Since one family member usually acts as the primary caregiver, resentment and guilt can develop in families, as well as conflicts about the adequacy of care and the decision making authority of the primary caregiver. Family members who provide little or no hands-on care often remain closely tied to an elderly parent and personally concerned about care decisions. In many instances, family caregiving simply replaces the problems of professional-client relationships with more crowded and entangled moral scenarios. Some family members, by temperament, prior relationship, and sense of filial obligation are readily able to provide ongoing, personal care to a frail elderly family member. But others, on any of the above counts, will be much less ready and able. Long-standing relational problems can infect the care-giving relationship, or can actually be exacerbated by the elderly person's experience of dependency and the caregiver's sense of burden. Even when past relations have been good, family caregiving can be difficult because of the changes (such as parent-child "reversals") that affect familial relationships.

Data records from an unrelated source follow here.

Definition clock : M N := fun w => (Normal (now w), w).

End Json.

Declare Scope handler_scope.
Delimit Scope handler_scope with handler.
Notation "x <- c ;; k" := (bind c (fun x => k))
  (at level 61, c at next level, right associativity) : handler_scope.

(** ** What the three revisions share *)

Section Shared.

Context {NUM : JsNumber} {ENGINE : JsEngine}.
Local Open Scope handler_scope.

Record process_env : Type := {
  SENDGRID_SMTP_PASS : option jsstring;
  MONGO_URI : option jsstring;
  MAIL_FROM : option jsstring;
  MAIL_TO : option jsstring
}.

(** [new Contact(f)] *)
Definition model_new (m : Model) (f : fields) : M document :=
  fun w => (Normal (construct m (db w) f), w).

(** [await doc.save()]: the call is traced; the record is durable exactly
    when the promise resolves. *)
Definition model_save (m : Model) (doc : document) : M unit :=
  fun w =>
    let t := trace w ++ [DbWrite doc] in
    match save m (db w) doc with
    | Normal u => (Normal u, {| db := db w ++ [doc]; now := now w; trace := t |})
    | Throw e => (Throw e, {| db := db w; now := now w; trace := t |})
    end.

(** [await Contact.create(f)] *)
Definition model_create (m : Model) (f : fields) : M document :=
  doc <- model_new m f ;;
  _ <- model_save m doc ;;
  ret doc.

(** [await transporter.sendMail(m)] *)
Definition transporter_sendMail (t : Transporter) (m : mail)
  : M (option info) :=
  fun w =>
    (sendMail t m,
     {| db := db w; now := now w; trace := trace w ++ [MailSend m] |}).

(** The [cleaned] object of revisions A and C. *)
Record cleaned : Type := {
  name : jsstring;
  email : jsstring;
  message : jsstring;
  c_ip : option jsstring
}.

(** [const cleaned = { name: ..., email: ..., message: ..., ip: ... }]: the
    fields are evaluated in this order, and the first [String(...)] that
    throws ends the evaluation. *)
Definition normalize (req : request) (name email message : option value)
  : completion cleaned :=
  match clean_field name with
  | Throw e => Throw e
  | Normal n =>
      match clean_field email with
      | Throw e => Throw e
      | Normal e =>
          match clean_field message with
          | Throw e' => Throw e'
          | Normal m =>
              Normal {| name := n; email := e; message := m;
                        c_ip := or_else (x_forwarded_for req)
                                        (remoteAddress req) |}
          end
      end
  end.

(** [!cleaned.name || !emailOk || !cleaned.message] *)
Definition invalid (c : cleaned) : bool :=
  negb (nonempty (name c)) || negb (emailOk (email c))
  || negb (nonempty (message c)).

(** [cleaned] as the argument of [Contact.create]; [createdAt] is left to
    the schema's default. *)
Definition fields_of (c : cleaned) : fields :=
  {| f_name := Some (JString (name c)); f_email := Some (JString (email c));
     f_message := Some (JString (message c)); f_ip := c_ip c;
     f_createdAt := None |}.

(** An identifier, or [null], as [res.json] serialises it. *)
Definition id_json (id : option ObjectId) : value :=
  match id with
  | Some i => JString i
  | None => JNull
  end.

(** [{ success: true, saved, id, mailed }] *)
Definition success_json (saved : bool) (id : option ObjectId) (mailed : bool)
  : value :=
  JObject [(lit "success", JBool true); (lit "saved", JBool saved);
           (lit "id", id_json id); (lit "mailed", JBool mailed)].

(** [Boolean(x)] for a handle that is an object or [null]. *)
Definition is_some {A} (o : option A) : bool :=
  match o with Some _ => true | None => false end.

(** [res.status(n).json(v)] *)
Definition respond (n : N) (v : value) : response :=
  {| status := n; json := v |}.

Definition EM_DASH : char := 8212%N.

End Shared.

(** ** Revision A: optional mail, optional DB, guarded by flags *)

Module RevA.
Section RevA.

Context {NUM : JsNumber} {ENGINE : JsEngine}.
Local Open Scope handler_scope.

Record state : Type := {
  transporter : option Transporter;
  dbReady : bool;
  Contact : option Model;
  env : process_env
}.

(** Module initialisation followed by [connectDB()] inside the start-up
    [try]: [createTransport] and [model] are what nodemailer and mongoose
    hand back, [connect] is the completion of [mongoose.connect(uri)]. *)
Definition boot (penv : process_env) (createTransport : Transporter)
  (connect : completion unit) (model : Model) : state :=
  let t := if env_set (SENDGRID_SMTP_PASS penv)
           then Some createTransport else None in
  if env_set (MONGO_URI penv) then
    match connect with
    | Normal _ =>
        {| transporter := t; dbReady := true; Contact := Some model;
           env := penv |}
    | Throw _ =>
        {| transporter := t; dbReady := false; Contact := None; env := penv |}
    end
  else {| transporter := t; dbReady := false; Contact := None; env := penv |}.

Definition inquiry_mail (st : state) (c : cleaned) (id : option ObjectId)
  : mail :=
  {| m_from := env_or (MAIL_FROM (env st)) (lit "Ops Scale <noreply@opsscale.tech>");
     m_to := env_or (MAIL_TO (env st)) (lit "you@example.com");
     m_subject := lit "Ops Scale " ++ [EM_DASH] ++ lit " New Inquiry from "
                  ++ name c;
     m_replyTo := Some (email c);
     m_html := InquiryHtml (name c) (email c) (message c) id |}.

(** [dbReady && Contact]: the model the handler writes through, if any. *)
Definition storage (st : state) : option Model :=
  if dbReady st then Contact st else None.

Further complications develop when families overestimate their ability to provide care or underestimate the progressive path of disability in their elderly family member. The health care system adds to these problems. Families are not always involved in the hospital discharge process (Dubler 1988; Zuckerman 1987). Yet, because Medicare's prospective payment system encourages early discharge and because the constraints on home care coverage are severe, families are often left with heavy responsibilities in providing and managing care (Fischer and Eustis 1988). A health care system that tightly limits both hospital stay and subsequent formal care at home does not finely gauge the tolerances and resources of individual families.

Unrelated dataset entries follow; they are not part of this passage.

(** ** Effort upsert *)

Lemma Database_eta (db : Database) :
  {| sprints_t := sprints_t db; habits_t := habits_t db;
     effort_logs_t := effort_logs_t db |} = db.
Proof. by destruct db. Qed.

Lemma set_hours_same (r : effort_logs.row) : set_hours (effort_logs.hours r) r = r.
Proof. by destruct r. Qed.

Lemma fetch_one_rows_for e table :
  fetch_one (same_key e) table = head (rows_for (ec_habit_id e) (ec_date e) table).
Proof. reflexivity. Qed.

Lemma next_id_fresh (ids : list Z) (x : Z) : x ∈ ids → x < next_id ids.
Proof.
  unfold next_id. induction ids as [|y ids IH]; intros Hx.
  - by apply elem_of_nil in Hx.
  - simpl. apply elem_of_cons in Hx as [->|Hx]; [lia|]. apply IH in Hx. lia.
Qed.

Lemma next_id_pos (ids : list Z) : 0 < next_id ids.
Proof. unfold next_id. induction ids as [|y ids IH]; simpl; lia. Qed.

Lemma next_id_snoc (ids : list Z) : next_id (ids ++ [next_id ids]) = next_id ids + 1.
Proof.
  assert (∀ x, 0 ≤ x → foldr Z.max 0 (ids ++ [x]) = Z.max (foldr Z.max 0 ids) x)
    as Hmax.
  { intros x Hx. induction ids as [|y ids IH]; simpl; lia. }
  pose proof (next_id_pos ids) as Hpos.
  unfold next_id in *. rewrite Hmax by lia. lia.
Qed.

Lemma rows_for_update habit_id date e table :
  rows_for habit_id date (update_hours e table) =
  update_hours e (rows_for habit_id date table).
Proof.
  unfold rows_for, update_hours.
  set (f := λ r, if decide (same_key e r) then set_hours (ec_hours e) r else r).
  set (P := λ r, effort_logs.habit_id r = habit_id ∧ effort_logs.date r = date).
  assert (∀ r, P (f r) ↔ P r) as Hkey.
  { intros r. unfold f, P. by destruct (decide (same_key e r)). }
  induction table as [|r table IH]; [done|].
  rewrite fmap_cons, (filter_cons P (f r)), (filter_cons P r), IH.
  destruct (decide (P (f r))) as [HP|HP], (decide (P r)) as [HP'|HP'];
    [done|destruct HP'; by apply Hkey|destruct HP; by apply Hkey|done].
Qed.

Lemma update_hours_id e table :
  (∀ r, r ∈ table → same_key e r → effort_logs.hours r = ec_hours e) →
  update_hours e table = table.
Proof.
  unfold update_hours. induction table as [|r table IH]; intros Hall; [done|].
  rewrite fmap_cons, IH by (intros r' Hr'; apply Hall; by right).
  destruct (decide (same_key e r)) as [Hkey|Hkey]; [|done].
  rewrite <- (Hall r) by (done || left). by rewrite set_hours_same.
Qed.

Lemma length_le_1_singleton {A : Type} (x : A) (l : list A) :
  (length (x :: l) ≤ 1)%nat → l = [].
Proof. destruct l; simpl; [done|lia]. Qed.

Lemma log_effort_unique now e db :
  unique_effort db → unique_effort (log_effort now e db).2.
Proof.
  intros Huniq habit_id date. unfold log_effort.
  destruct (fetch_one (same_key e) (effort_logs_t db)) as [r0|] eqn:Hfetch; simpl.
  - rewrite rows_for_update. unfold update_hours. rewrite length_fmap. apply Huniq.
  - unfold rows_for. rewrite filter_app, length_app, filter_cons, filter_nil. simpl.
    case_decide as Hkey.
    + destruct Hkey as [<- <-].
      rewrite fetch_one_rows_for in Hfetch. apply head_None in Hfetch.
      unfold rows_for in Hfetch. by rewrite Hfetch.
    + simpl. specialize (Huniq habit_id date). unfold rows_for in Huniq. lia.
Qed.

Lemma log_effort_row now e db :
  unique_effort db →
  ∃ r, rows_for (ec_habit_id e) (ec_date e) (effort_logs_t (log_effort now e db).2) = [r]
       ∧ effort_logs.hours r = ec_hours e.
Proof.
  intros Huniq. unfold log_effort.
  destruct (fetch_one (same_key e) (effort_logs_t db)) as [r0|] eqn:Hfetch; simpl.
  - rewrite fetch_one_rows_for in Hfetch.
    pose proof (head_Some_elem_of _ _ Hfetch) as Hkey.
    apply list_elem_of_filter in Hkey as [Hkey _].
    apply head_Some in Hfetch as [l Hrows].
    pose proof (Huniq (ec_habit_id e) (ec_date e)) as Hlen.
    rewrite Hrows in Hlen. apply length_le_1_singleton in Hlen. subst l.
    exists (set_hours (ec_hours e) r0). split; [|done].
    rewrite rows_for_update, Hrows. unfold update_hours. simpl.
    by rewrite decide_True.
  - rewrite fetch_one_rows_for in Hfetch. apply head_None in Hfetch.
    eexists. split.
    { unfold rows_for in *. by rewrite filter_app, Hfetch, filter_cons_True. }
    done.
Qed.

Lemma log_effort_again now1 now2 e db :
  unique_effort db →
  (log_effort now2 e (log_effort now1 e db).2).2 = (log_effort now1 e db).2.
Proof.
  intros Huniq.
  destruct (log_effort_row now1 e db Huniq) as (r & Hrows & Hhours).
  set (db1 := (log_effort now1 e db).2) in *.
  unfold log_effort at 1. rewrite fetch_one_rows_for, Hrows. simpl.
  rewrite update_hours_id; [apply Database_eta|].
  intros r' Hr' Hkey.
  assert (r' ∈ rows_for (ec_habit_id e) (ec_date e) (effort_logs_t db1)) as Hin.
  { by apply list_elem_of_filter. }
  rewrite Hrows in Hin. apply list_elem_of_singleton in Hin. by subst.
Qed.

Lemma rows_for_filter_length habit_id date (Q : effort_logs.row → Prop)
    `{!∀ r, Decision (Q r)} table :
  (length (rows_for habit_id date (filter Q table))
   ≤ length (rows_for habit_id date table))%nat.
Proof.
  unfold rows_for. induction table as [|r table IH]; [done|].
  rewrite (filter_cons Q). destruct (decide (Q r)).
  - rewrite !filter_cons. case_decide; simpl; lia.
  - rewrite filter_cons. case_decide; simpl; lia.
Qed.

Lemma delete_sprint_efforts_unique sprint_id db :
  unique_effort db → unique_effort (delete_sprint_efforts sprint_id db).
Proof.
  unfold delete_sprint_efforts.
  generalize (fetch_all (λ h, habits.sprint_id h = sprint_id) (habits_t db)).
  intros hs. revert db. induction hs as [|h hs IH]; intros db Huniq; [done|].
  simpl. apply IH. intros habit_id date. simpl.
  etrans; [apply rows_for_filter_length|apply Huniq].
Qed.

(** X2.  In every store the service can be in, there is at most one effort
    log per (habit, date): no sequence of requests creates a duplicate. *)
Lemma reachable_unique_effort db : reachable db → unique_effort db.
Proof.
  induction 1 as [|now sprint db _ IH|now e db _ IH|sprint_id db _ IH].
  - intros habit_id date. simpl. lia.
  - exact IH.
  - by apply log_effort_unique.
  - by apply (delete_sprint_efforts_unique sprint_id) in IH.
Qed.

(** C3.  In a store with at most one effort log per (habit, date), an upsert
    leaves at most one per pair; upserting the same (habit, date, hours)
    twice leaves the store as the first upsert made it, with exactly one
    row for the pair, holding those hours; and an upsert followed by one of
    other hours for the same pair leaves exactly one row, holding the later
    hours. *)
Theorem effort_upsert_unique (db : Database) :
  unique_effort db →
  (∀ now e, unique_effort (log_effort now e db).2)
  ∧ (∀ now1 now2 e,
       let db1 := (log_effort now1 e db).2 in
       let db2 := (log_effort now2 e db1).2 in
       db2 = db1
       ∧ ∃ r, rows_for (ec_habit_id e) (ec_date e) (effort_logs_t db2) = [r]
              ∧ effort_logs.hours r = ec_hours e)
  ∧ (∀ now1 now2 e1 e2,
       ec_habit_id e1 = ec_habit_id e2 → ec_date e1 = ec_date e2 →
       let db2 := (log_effort now2 e2 (log_effort now1 e1 db).2).2 in
       unique_effort db2
       ∧ ∃ r, rows_for (ec_habit_id e2) (ec_date e2) (effort_logs_t db2) = [r]
              ∧ effort_logs.hours r = ec_hours e2).
Proof.
  intros Huniq. split_and!.
  - intros now e. by apply log_effort_unique.
  - intros now1 now2 e db1 db2. unfold db2, db1.
    rewrite log_effort_again by done. split; [done|].
    by apply log_effort_row.
  - intros now1 now2 e1 e2 _ _ db2. unfold db2. split.
    + by do 2 apply log_effort_unique.
    + apply log_effort_row. by apply log_effort_unique.
Qed.

Lemma effort_upsert_unique_witness :
  ∃ r, rows_for 1 738886
         (effort_logs_t (log_effort 8 (log 1 738886 5)
                           (log_effort 7 (log 1 738886 3) db_Q1).2).2) = [r]
       ∧ effort_logs.hours r = Qc_of_Z 5.
Proof.
  destruct (effort_upsert_unique db_Q1) as (_ & _ & Hover).
  - intros habit_id date. simpl. lia.
  - by destruct (Hover 7 8 (log 1 738886 3) (log 1 738886 5)) as [_ Hrow].
Defined.

(** C4.  When an effort log of (habit_id, date) is stored, the upsert
    answers with the message "Effort updated successfully" and rewrites the
    hours of the rows of that pair, every row keeping its place, identity,
    habit, date and creation timestamp; when none is stored, it appends a
    row with a fresh identity and answers with that identity.  Every
    request is accepted, whatever its hours and whether or not its habit
    exists. *)
Theorem effort_upsert_cases (now : datetime) (e : EffortCreate) (db : Database) :
  let table := effort_logs_t db in
  let table' := effort_logs_t (log_effort now e db).2 in
  sprints_t (log_effort now e db).2 = sprints_t db
  ∧ habits_t (log_effort now e db).2 = habits_t db
  ∧ (∃ resp, (log_effort now e db).1 = Ok resp)
  ∧ ((∃ r0, r0 ∈ table ∧ effort_logs.habit_id r0 = ec_habit_id e
                       ∧ effort_logs.date r0 = ec_date e) →
       (log_effort now e db).1 = Ok (Message "Effort updated successfully")
       ∧ length table' = length table
       ∧ ∀ i r, table !! i = Some r →
           ∃ r', table' !! i = Some r'
             ∧ effort_logs.id r' = effort_logs.id r
             ∧ effort_logs.created_at r' = effort_logs.created_at r
             ∧ effort_logs.habit_id r' = effort_logs.habit_id r
             ∧ effort_logs.date r' = effort_logs.date r
             ∧ effort_logs.hours r' =
                 if decide (effort_logs.habit_id r = ec_habit_id e
                            ∧ effort_logs.date r = ec_date e)
                 then ec_hours e else effort_logs.hours r)
  ∧ ((∀ r, r ∈ table → ¬ (effort_logs.habit_id r = ec_habit_id e
                           ∧ effort_logs.date r = ec_date e)) →
       ∃ effort_id,
         (log_effort now e db).1 = Ok (EffortId effort_id)
         ∧ (∀ r, r ∈ table → effort_logs.id r ≠ effort_id)
         ∧ table' = table ++
             [ {| effort_logs.id := effort_id;
                  effort_logs.habit_id := ec_habit_id e;
                  effort_logs.date := ec_date e;
                  effort_logs.hours := ec_hours e;
                  effort_logs.created_at := now |} ]).
Proof.
  intros table table'. unfold table', table.
  split_and!.
  - unfold log_effort. by destruct (fetch_one _ _).
  - unfold log_effort. by destruct (fetch_one _ _).
  - unfold log_effort. destruct (fetch_one _ _); simpl; eauto.
  - intros (r0 & Hr0 & Hh & Hd).
    destruct (fetch_one_is_Some (same_key e) (effort_logs_t db) r0 Hr0)
      as [r1 Hfetch]; [done|].
    unfold log_effort. rewrite Hfetch. simpl. split_and!; [done| |].
    + unfold update_hours. by rewrite length_fmap.
    + intros i r Hi. unfold update_hours. rewrite list_lookup_fmap, Hi. simpl.
      eexists. split; [done|].
      unfold same_key. by case_decide.
  - intros Hnone.
    assert (fetch_one (same_key e) (effort_logs_t db) = None) as Hfetch.
    { by apply fetch_one_None. }
    unfold log_effort. rewrite Hfetch. simpl.
    eexists. split_and!; [done| |done].
    intros r Hr Heq.
    assert (effort_logs.id r ∈ effort_logs.id <$> effort_logs_t db) as Hid.
    { by apply list_elem_of_fmap_2. }
    apply next_id_fresh in Hid. lia.
Qed.

Lemma effort_upsert_cases_witness :
  ((log_effort 9 (log 1 738886 5) db_Q1_logged).1
     = Ok (Message "Effort updated successfully")
   ∧ ∃ r', effort_logs_t (log_effort 9 (log 1 738886 5) db_Q1_logged).2 !! 0%nat
             = Some r'
           ∧ effort_logs.id r' = 1
           ∧ effort_logs.created_at r' = 0
           ∧ effort_logs.hours r' = Qc_of_Z 5)
  ∧ ∃ effort_id,
      (log_effort 9 {| ec_habit_id := 42; ec_date := 738886;
                       ec_hours := Qc_of_Z (-3) |} db_Q1).1 = Ok (EffortId effort_id).
Proof.
  split.
  - destruct (effort_upsert_cases 9 (log 1 738886 5) db_Q1_logged)
      as (_ & _ & _ & Hupdate & _).
    destruct Hupdate as (Hresp & _ & Hrows).
    { exists {| effort_logs.id := 1; effort_logs.habit_id := 1;
                effort_logs.date := 738886; effort_logs.hours := Qc_of_Z 1;
                effort_logs.created_at := 0 |}.
      split; [vm_compute; left|split; reflexivity]. }
    split; [exact Hresp|].
    destruct (Hrows 0%nat
                {| effort_logs.id := 1; effort_logs.habit_id := 1;
                   effort_logs.date := 738886; effort_logs.hours := Qc_of_Z 1;
                   effort_logs.created_at := 0 |})
      as (r' & Hr' & Hid & Hcreated & _ & _ & Hhours); [reflexivity|].
    exists r'. split_and!; [done..|].
    rewrite Hhours. by rewrite decide_True.
  - destruct (effort_upsert_cases 9
                {| ec_habit_id := 42; ec_date := 738886; ec_hours := Qc_of_Z (-3) |}
                db_Q1) as (_ & _ & _ & _ & Hinsert).
    destruct Hinsert as (effort_id & Hresp & _).
    + intros r Hr. vm_compute in Hr. by apply elem_of_nil in Hr.
    + by exists effort_id.
Defined.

Formal Care: The Home Care Agency. Home care does protect the elderly from institutionalization, but the home care system itself is thick with institutional structures and controls. Government funding of home care services comes from a variety of sources-medicare, Medicaid, the Older Americans Act, Social Security Tide XX block grants, and the Veterans Administration, as well as state and local appropriations. This diverse funding creates a complex set of requirements, controls, and institutional ties for home care agencies. Moreover, agencies themselves are not uniform institutional bodies. They may be public or private, not-for-profit or proprietary, hospital based, free-standing, or sponsored by nursing homes or social welfare agencies. Further variation comes from the range of services provided. Many agencies provide health care only, limiting themselves to high tech care, or to basic medical, nursing, and therapy services (as in the case of certified Medicare agencies). Other agencies offer only personal care and homemaker services; still others specialize in case management, providing assessment, placement, and monitoring of services that are directly provided by others.

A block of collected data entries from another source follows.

Definition z_string : Schema string := fun p v =>
  match v with
  | Some (JString s) => inr s
  | _ => inl [mkIssue (invalid_type "string") p]
  end.

(** [z.url()]: a string that the URL check accepts. [check] returns the
    value the schema outputs, or [None] for a string that is no URL. *)
Definition z_url (check : string -> option string) : Schema string := fun p v =>
  match v with
  | Some (JString s) =>
      match check s with
      | Some out => inr out
      | None => inl [mkIssue (invalid_format "url") p]
      end
  | _ => inl [mkIssue (invalid_type "string") p]
  end.

Fixpoint parseItems {A} (element : Schema A) (p : Path) (i : nat)
    (items : list Json) : Parsed (list A) :=
  match items with
  | [] => inr []
  | x :: rest =>
      pap (pmap cons (element (p ++ [Index i])%list (Some x)))
          (parseItems element p (S i) rest)
  end.

Definition z_array {A} (element : Schema A) : Schema (list A) := fun p v =>
  match v with
  | Some (JArray items) => parseItems element p 0 items
  | _ => inl [mkIssue (invalid_type "array") p]
  end.

Definition z_optional {A} (s : Schema A) : Schema (option A) := fun p v =>
  match v with
  | None => inr None
  | Some _ => pmap Some (s p v)
  end.

Definition shapeOf {A} (make : A) : Shape A := fun _ _ => inr make.

Definition withKey {A B} (sh : Shape (A -> B)) (member : string * Schema A)
    : Shape B := fun p members =>
  pap (sh p members)
      (snd member (p ++ [Key (fst member)])%list (getMember (fst member) members)).

Definition z_object {A} (sh : Shape A) : Schema A := fun p v =>
  match v with
  | Some (JObject members) => sh p members
  | _ => inl [mkIssue (invalid_type "object") p]
  end.

Notation "sh <&> member" := (withKey sh member)
  (at level 50, left associativity).

(** ** What the runtime supplies *)

(** A time value: milliseconds since the epoch, [None] for [NaN] (the time
    value of an invalid date). *)
Definition TimeValue := option Z.

Class Runtime := {
  (** [new Date(text).getTime()] *)
  Date_getTime : string -> TimeValue;
  (** [date.toUTCString()] *)
  toUTCString : TimeValue -> string;
  (** [date.toLocaleDateString("en-US", {month: "long", day: "numeric",
      year: "numeric"})] *)
  toLocaleDateString : TimeValue -> string;
  (** [JSON.parse(text)]: the value, or the message of the SyntaxError *)
  JSON_parse : string -> string + Json;
  (** The check of [z.url()]: the output value, [None] for an invalid URL *)
  URL_check : string -> option string;
  (** The message of a ZodError with these issues *)
  ZodError_message : list Issue -> string
}.

(** ** Schemas (lines 7-34) *)

Section Schemas.
Context {rt : Runtime}.

Definition ProductSchema : Schema Product :=
  z_object (shapeOf mkProduct
    <&> ("machine_name", z_string)
    <&> ("tile_name", z_string)
    <&> ("product_url", z_string)
    <&> ("detailed_marketing_blurb", z_string)
    <&> ("tile_image", z_url URL_check)
    <&> ("start_date|datetime", z_string)
    <&> ("end_date|datetime", z_string)
    <&> ("tile_stamp", z_string)).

Since agencies offer limited services, while clients have wide-ranging needs, the structural arrangements of home care include complex referral, sub-contracting, and "special vendor" relations between agencies. This institutional environment is further crowded by varying regulatory and monitoring mechanisms on the federal and state level, as well as some internal to the home care industry itself On the level of its providers, then, home care is anything but deinstitutionalized. The direct relation between caregiver and client is surrounded by an institutional thicket of inter-agency agreements, the requirements of government funders and regulators, and connections to referral services and the institutions that sponsor many home care agencies (Sabatino 1989; Select Committee on Aging 1984,1986).

Institutional structures are perhaps most powerfully felt in the area of government funding and regulation (Davis and Pritchard-Pullins 1987). Because funding is limited and highly fragmented in its sources, reimbursement formulae loom large in home care. If a client is eligible only for Medicare coverage (available for a relatively brief period and limited largely to medical and skilled nursing care), the agency must decide if it is willing to provide this service when there is risk that the coverage will prove insufficient. It often happens that when Medicare coverage expires, clients need ongoing care but are unable (or unwilling) to pay out of pocket for additional services. Rather than discharge such clients from care (and be liable to regulatory rebuke and legal challenge, not to mention moral quandary), an agency may continue care without reimbursement-at its own fiscal peril.

In another variation on this dilemma, agencies often have to choose between insufficient care and no care. When an agency assesses a client at a level of care for which funding is denied, the agency can offer a lower (but reimbursed) level of care or it can refuse to initiate or continue care. But refusing clients or, worse, discharging them-can negate the whole purpose and mission of the agency. The alternative to abandoning clients is, therefore, providing a lower level of care, following the pragmatic dictum that some care is better than no care. The choice is, of course, wrenching for agencies who must deal with the harsh reality of under-treated clients and with families who struggle unsuccessfully to take up the slack - Cases of under-funded care frequently result from hospital discharge pressures and from the limited negotiating strengths of home care agencies. When an agency is Medicare certified, has a contract with Medicaid, or depends on a particular hospital for referrals, it cannot easily or regularly refuse clients on the basis of inadequate care plans. Moreover, once a client is registered with the agency, contractual and regulatory requirements, as well as moral commitments, bind the agency to the client in ways that wreak havoc with the autonomy of the agency and its commitment to the client's autonomy and well-being.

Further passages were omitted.